Copy out the lines of the records below, and only those lines, from the one with "erewrite ReadUdpHeader_complete by" through the one with "rewrite idx_cons_0, Command_roundtrip].", exactly as they appear.

*** Opening DATA TO USE ***

(** The slice parser and the stream parser of the UDP header agree. *)
Lemma ReadUdpHeader_agrees s h n :
  bytes_ok (unread s) -> ParseUdpHeader (unread s) = Ok (h, n) ->
  ReadUdpHeader s = (Ok (h, n), set_unread (slice_from (unread s) n) s).
Proof.
  intros Hok (r0 & r1 & w & rest & Hu & Hw & ->)%ParseUdpHeader_sound; [|done].
  erewrite ReadUdpHeader_complete by done. rewrite Hu, app_assoc, slice_from_app.
  - by destruct h.
  - autorewrite with go. lia.
Qed.

(** *** Requests and responses *)

(** A connection on which no write fails. *)
Definition writes_ok (s : stream) : Prop := forall k, werr s k = None.

Definition add_sent (b : bytes) (s : stream) : stream :=
  mkStream (unread s) (rerr s) (sent s ++ [b]) (werr s).

Lemma io_Write_ok b s : writes_ok s -> io_Write b s = (Ok tt, add_sent b s).
Proof. intros H. unfold io_Write. by rewrite H. Qed.

Lemma writes_ok_add b s : writes_ok s -> writes_ok (add_sent b s).
Proof. done. Qed.

Lemma Command_roundtrip c : ParseCommand (Command_Byte c) = Ok c.
Proof. by destruct c. Qed.

Lemma ReadRequest_wire cmd a rsv w rest s :
  Wire a w -> unread s = [Version5; Command_Byte cmd; rsv] ++ w ++ rest ->
  ReadRequest s = (Ok (mkRequest cmd a), set_unread rest s).
Proof.
  intros Hw Hu. unfold ReadRequest.
  erewrite io_bind_step; [|by eapply readU8_app].
  erewrite io_bind_step; [|reflexivity].
  erewrite io_bind_step; [|by eapply (readFull_app 2 [_; _])].
  erewrite io_bind_step; [|by unfold lift; rewrite idx_cons_0, Command_roundtrip].
  erewrite io_bind_step; [|by eapply ReadAddress_complete]. done.
Qed.

(** A request written by [Request_MarshalTo] is read back by [ReadRequest]:
    the bytes it puts on the wire are consumed exactly, whatever follows them. *)
Theorem Request_roundtrip req s rest s2 :
  Address_ok (rq_Address req) -> writes_ok s -> sent s = [] ->
  exists s', Request_MarshalTo req s = (Ok tt, s') /\
    ReadRequest (set_unread (concat (sent s') ++ rest) s2) = (Ok req, set_unread rest s2).
Proof.
  intros [w Hw]%Wire_exists Hs Hsent. unfold Request_MarshalTo, Address_MarshalTo, writeAll.
  eexists. split.
  - erewrite io_bind_step by (by apply io_Write_ok).
    erewrite io_bind_step; [|by unfold lift; rewrite (Wire_AppendTo _ w)].
    by apply io_Write_ok.
  - cbn. rewrite Hsent. cbn. rewrite app_nil_r. destruct req as [c a].
    by erewrite (ReadRequest_wire c a 0 w rest).
Qed.

Lemma Request_roundtrip_witness :
  exists s', Request_MarshalTo (mkRequest CmdUDPAssociate Unspecified)
                (mkStream [] EOF [] (fun _ => None)) = (Ok tt, s') /\
    ReadRequest (set_unread (concat (sent s') ++ [9]) (mkStream [] EOF [] (fun _ => None)))
      = (Ok (mkRequest CmdUDPAssociate Unspecified),
         set_unread [9] (mkStream [] EOF [] (fun _ => None))).
Proof. apply Request_roundtrip; [by_decide | done | done]. Defined.

Lemma Response_MarshalTo_wire resp w s :
  Wire (rs_Address resp) w -> writes_ok s ->
  Response_MarshalTo resp s
    = (Ok tt, add_sent ([Version5; Reply_Byte (rs_Reply resp); 0] ++ w) s).
Proof.
  intros Hw Hs. unfold Response_MarshalTo, writeAll.
  erewrite io_bind_step; [|by unfold lift; rewrite (Wire_AppendTo _ w)].
  by apply io_Write_ok.
Qed.

Lemma Reply_roundtrip r : ParseReply (Reply_Byte r) = Ok r.
Proof. by destruct r. Qed.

*** Closing DATA TO USE ***

**SOLUTION TO THIS PROBLEM:**
  erewrite ReadUdpHeader_complete by done. rewrite Hu, app_assoc, slice_from_app.
  - by destruct h.
  - autorewrite with go. lia.
Qed.

(** *** Requests and responses *)

(** A connection on which no write fails. *)
Definition writes_ok (s : stream) : Prop := forall k, werr s k = None.

Definition add_sent (b : bytes) (s : stream) : stream :=
  mkStream (unread s) (rerr s) (sent s ++ [b]) (werr s).

Lemma io_Write_ok b s : writes_ok s -> io_Write b s = (Ok tt, add_sent b s).
Proof. intros H. unfold io_Write. by rewrite H. Qed.

Lemma writes_ok_add b s : writes_ok s -> writes_ok (add_sent b s).
Proof. done. Qed.

Lemma Command_roundtrip c : ParseCommand (Command_Byte c) = Ok c.
Proof. by destruct c. Qed.

Lemma ReadRequest_wire cmd a rsv w rest s :
  Wire a w -> unread s = [Version5; Command_Byte cmd; rsv] ++ w ++ rest ->
  ReadRequest s = (Ok (mkRequest cmd a), set_unread rest s).
Proof.
  intros Hw Hu. unfold ReadRequest.
  erewrite io_bind_step; [|by eapply readU8_app].
  erewrite io_bind_step; [|reflexivity].
  erewrite io_bind_step; [|by eapply (readFull_app 2 [_; _])].
  erewrite io_bind_step; [|by unfold lift; rewrite idx_cons_0, Command_roundtrip].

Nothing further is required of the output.